== Information provided ==

(* ===== verification/Client.v ===== *)
(** * Files as a process sees them ([lib/fd.c], [lib/file.c])

    The file descriptors of one process, whose pages it shares with the file server, and
    the requests it makes.  A request and its reply are one turn of the server
    ([Serve.serve_one]): the kernel's IPC delivers both. *)

From S2P Require Import Prelude Mem CString Mmu KState UState Fs Serve.

Definition MAXFD : Z := 32.
Definition FDTABLE : Z := 0xD0000000.
Definition INDEX2FD (i : Z) : Z := w32 (FDTABLE + i * PGSIZE).
Definition O_RDONLY : Z := 0x0.
Definition O_WRONLY : Z := 0x1.

Record Stat := mkStat { st_name : list Z; st_size : Z; st_isdir : Z; st_dev : Z }.

(** [fdmap] gives, for an address of the process where a descriptor's page is mapped, the
    page: the address the server has it at. *)
Record clst := mkCl { server : servst; fdmap : gmap Z Z; fsipcbuf : memory }.
#[export] Instance clst_eta : Eta clst := fun s => mkCl (server s) (fdmap s) (fsipcbuf s).

Notation L := (U clst).

(** ** System calls *)

(** [sys_page_unmap(0, fd)]. *)
Definition unmap_fd (fd : Z) : L unit :=
  uput (fun s => match fdmap s !! fd with
    | None => s
    | Some p => s <| server := server s <| refs := <[p := mappings (refs (server s)) p - 1]> (refs (server s)) |> |>
                  <| fdmap := delete fd (fdmap s) |>
    end).

(** The kernel maps the page of a message where the receiver wants it. *)
Definition map_fd (fd p : Z) : L unit :=
  unmap_fd fd;;
  uput (fun s => s <| server := server s <| refs := <[p := mappings (refs (server s)) p + 1]> (refs (server s)) |> |>
                   <| fdmap := <[fd := p]> (fdmap s) |>).

(** What [uvpd] and [uvpt] tell. *)
Definition is_mapped (fd : Z) : L bool := uget (fun s => bool_decide (is_Some (fdmap s !! fd))).
(** The fields of a descriptor that is mapped. *)
Definition fd_get (fd : Z) : L Fd := uget (fun s => fdpages (server s) !!! (fdmap s !!! fd)).
Definition fd_put (fd : Z) (f : Fd -> Fd) : L unit :=
  uput (fun s => s <| server := server s <| fdpages := <[fdmap s !!! fd := f (fdpages (server s) !!! (fdmap s !!! fd))]>
    (fdpages (server s)) |> |>).

Section client.
Context `{Disk}.

(** ** Requests *)

(** [fsipcbuf] is the request page, shared while the server works; [dstva] 0 is NULL.  A
    server that never answers leaves the process waiting. *)
Definition fsipc (type dstva : Z) : L Z := fun s =>
  match serve_one type (Z.lor (Z.lor PTE_P PTE_W) PTE_U) (server s <| fsreq := fsipcbuf s |>) with
  | Ok reply srv =>
      let s := s <| server := srv |> <| fsipcbuf := fsreq srv |> in
      match reply with
      | None => Stops Fuel s
      | Some (r, Some p, _) => if dstva =? 0 then Ok (s32 r) s else (map_fd dstva p;; mret (s32 r)) s
      | Some (r, None, _) => Ok (s32 r) s
      end
  | Panics msg srv => Stops Fuel (s <| server := srv |>)
  | Stops x srv => Stops Fuel (s <| server := srv |>)
  end.

Definition put_word (o x : Z) : L unit := uput (fun s => s <| fsipcbuf := st32 (fsipcbuf s) o x |>).

Definition devfile_flush (fd : Z) : L Z :=
  d ← fd_get fd; put_word 0 (fd_file_id d);; fsipc FSREQ_FLUSH 0.

(** The code or count, and the bytes stored in [buf]. *)
Definition devfile_read (fd n : Z) : L (Z * list Z) :=
  d ← fd_get fd;
  put_word 0 (fd_file_id d);;
  put_word 4 n;;
  r ← fsipc FSREQ_READ 0;
  if r <? 0 then mret (r, [])
  else if n <? r then upanic "assertion failed: r <= n"
  else if PGSIZE <? r then upanic "assertion failed: r <= PGSIZE"
  else b ← uget fsipcbuf; mret (r, ldbytes b 0 (Z.to_nat r)).

(** [strcpy] out of the reply, which is one page. *)
Definition ret_name : L (list Z) := fun s =>
  let name := path_at (Z.to_nat PGSIZE) (fsipcbuf s) 0 in
  if Z.of_nat (length name) <? PGSIZE then Ok name s else Stops (Fault PGSIZE) s.

(** [stat] holds what the caller put there when the request fails. *)
Definition devfile_stat (fd : Z) (st : Stat) : L (Z * Stat) :=
  d ← fd_get fd;
  put_word 0 (fd_file_id d);;
  r ← fsipc FSREQ_STAT 0;
  if r <? 0 then mret (r, st)
  else
    name ← ret_name;
    b ← uget fsipcbuf;
    mret (0, mkStat name (s32 (ld32 b MAXNAMELEN)) (s32 (ld32 b (MAXNAMELEN + 4))) (st_dev st)).

(** ** Devices *)

Record Dev := mkDev {
  dev_id : Z;
  dev_read : option (Z -> Z -> L (Z * list Z));
  dev_write : option (Z -> list Z -> L Z);
  dev_close : option (Z -> L Z);
  dev_stat : option (Z -> Stat -> L (Z * Stat));
  dev_trunc : option (Z -> Z -> L Z)
}.

Definition devfile : Dev := mkDev devfile_id (Some devfile_read) None (Some devfile_flush) (Some devfile_stat) None.

(** The rest of [devtab], whatever these devices do. *)
Context (devsock devpipe devcons : Dev).
Definition devtab : list Dev := [devfile; devsock; devpipe; devcons].

Definition dev_lookup (id : Z) : L (Z * option Dev) :=
  mret (match List.find (fun d => dev_id d =? id) devtab with
        | Some d => (0, Some d)
        | None => (- E_INVAL, None)
        end).

(** ** File descriptors *)

Definition fd2num (fd : Z) : Z := w32 (fd - FDTABLE) / PGSIZE.

(** The code and [*fd_store]. *)
Definition fd_alloc : L (Z * Z) :=
  uloop (S (Z.to_nat MAXFD)) (fun i =>
    if i <? MAXFD then
      let fd := INDEX2FD i in
      m ← is_mapped fd;
      if negb m then mret (inr (0, fd)) else mret (inl (i + 1))
    else mret (inr (- E_MAX_OPEN, 0))) 0.

Definition fd_lookup (fdnum : Z) : L (Z * Z) :=
  if (fdnum <? 0) || (fdnum >=? MAXFD) then mret (- E_INVAL, 0)
  else
    let fd := INDEX2FD fdnum in
    m ← is_mapped fd;
    if negb m then mret (- E_INVAL, 0) else mret (0, fd).

Definition fd_close (fd : Z) (must_exist : bool) : L Z :=
  '(r, fd2) ← fd_lookup (fd2num fd);
  if (r <? 0) || negb (fd =? fd2) then mret (if must_exist then r else 0)
  else
    d ← fd_get fd;
    '(r, dev) ← dev_lookup (fd_dev_id d);
    r ← (match dev with
         | Some dev => match dev_close dev with Some f => f fd | None => mret 0 end
         | None => mret r
         end);
    unmap_fd fd;;
    mret r.

Definition close (fdnum : Z) : L Z :=
  '(r, fd) ← fd_lookup fdnum;
  if r <? 0 then mret r else fd_close fd true.

Fixpoint close_from (k : nat) (i : Z) : L unit :=
  match k with O => mret tt | S k' => close i;; close_from k' (i + 1) end.
Definition close_all : L unit := close_from (Z.to_nat MAXFD) 0.

(** [path] is the string without its NUL. *)
Definition open (path : list Z) (mode : Z) : L Z :=
  if Z.of_nat (length path) >=? MAXPATHLEN then mret (- E_BAD_PATH)
  else
    '(r, fd) ← fd_alloc;
    if r <? 0 then mret r
    else
      uput (fun s => s <| fsipcbuf := st32 (stbytes (fsipcbuf s) 0 (path ++ [0])) MAXPATHLEN mode |>);;
      r ← fsipc FSREQ_OPEN fd;
      if r <? 0 then fd_close fd false;; mret r else mret (fd2num fd).

(** [fd_lookup], then [dev_lookup], as the functions below start. *)
Definition fd_dev (fdnum : Z) : L (Z * Z * option Dev) :=
  '(r, fd) ← fd_lookup fdnum;
  if r <? 0 then mret (r, fd, None)
  else
    d ← fd_get fd;
    '(r, dev) ← dev_lookup (fd_dev_id d);
    mret (r, fd, dev).

Definition read (fdnum n : Z) : L (Z * list Z) :=
  '(r, fd, dev) ← fd_dev fdnum;
  match dev with
  | None => mret (r, [])
  | Some dev =>
      d ← fd_get fd;
      if Z.land (fd_omode d) O_ACCMODE =? O_WRONLY then mret (- E_INVAL, [])
      else match dev_read dev with None => mret (- E_NOT_SUPP, []) | Some f => f fd n end
  end.

(** Reads to the end or up to [n] bytes, when each call returns fewer. *)
Definition readn (fdnum n : Z) : L (Z * list Z) :=
  uloop (S (Z.to_nat n)) (fun '(tot, buf) =>
    if w32 tot <? n then
      '(m, bs) ← read fdnum (w32 (n - tot));
      if m <? 0 then mret (inr (m, buf ++ bs))
      else if m =? 0 then mret (inr (tot, buf))
      else mret (inl (s32 (tot + m), buf ++ bs))
    else mret (inr (tot, buf))) (0, []).

Definition write (fdnum : Z) (buf : list Z) : L Z :=
  '(r, fd, dev) ← fd_dev fdnum;
  match dev with
  | None => mret r
  | Some dev =>
      d ← fd_get fd;
      if Z.land (fd_omode d) O_ACCMODE =? O_RDONLY then mret (- E_INVAL)
      else match dev_write dev with None => mret (- E_NOT_SUPP) | Some f => f fd buf end
  end.

Definition seek (fdnum offset : Z) : L Z :=
  '(r, fd) ← fd_lookup fdnum;
  if r <? 0 then mret r else fd_put fd (fun d => d <| fd_offset := offset |>);; mret 0.

Definition ftruncate (fdnum newsize : Z) : L Z :=
  '(r, fd, dev) ← fd_dev fdnum;
  match dev with
  | None => mret r
  | Some dev =>
      d ← fd_get fd;
      if Z.land (fd_omode d) O_ACCMODE =? O_RDONLY then mret (- E_INVAL)
      else match dev_trunc dev with None => mret (- E_NOT_SUPP) | Some f => f fd newsize end
  end.

Definition fstat (fdnum : Z) (st : Stat) : L (Z * Stat) :=
  '(r, fd, dev) ← fd_dev fdnum;
  match dev with
  | None => mret (r, st)
  | Some dev =>
      match dev_stat dev with
      | None => mret (- E_NOT_SUPP, st)
      | Some f => f fd (mkStat [] 0 0 (dev_id dev))
      end
  end.

Definition stat (path : list Z) (st : Stat) : L (Z * Stat) :=
  fd ← open path O_RDONLY;
  if fd <? 0 then mret (fd, st)
  else
    '(r, st) ← fstat fd st;
    close fd;;
    mret (r, st).
End client.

===

### Brief:
Please reproduce the lines from the line with "Definition ftruncate (fdnum" to the line with "fd ← open path O_RDONLY;", both ends included, exactly as they appear above.

### Task answer:
Definition ftruncate (fdnum newsize : Z) : L Z :=
  '(r, fd, dev) ← fd_dev fdnum;
  match dev with
  | None => mret r
  | Some dev =>
      d ← fd_get fd;
      if Z.land (fd_omode d) O_ACCMODE =? O_RDONLY then mret (- E_INVAL)
      else match dev_trunc dev with None => mret (- E_NOT_SUPP) | Some f => f fd newsize end
  end.

Definition fstat (fdnum : Z) (st : Stat) : L (Z * Stat) :=
  '(r, fd, dev) ← fd_dev fdnum;
  match dev with
  | None => mret (r, st)
  | Some dev =>
      match dev_stat dev with
      | None => mret (- E_NOT_SUPP, st)
      | Some f => f fd (mkStat [] 0 0 (dev_id dev))
      end
  end.

Definition stat (path : list Z) (st : Stat) : L (Z * Stat) :=
  fd ← open path O_RDONLY;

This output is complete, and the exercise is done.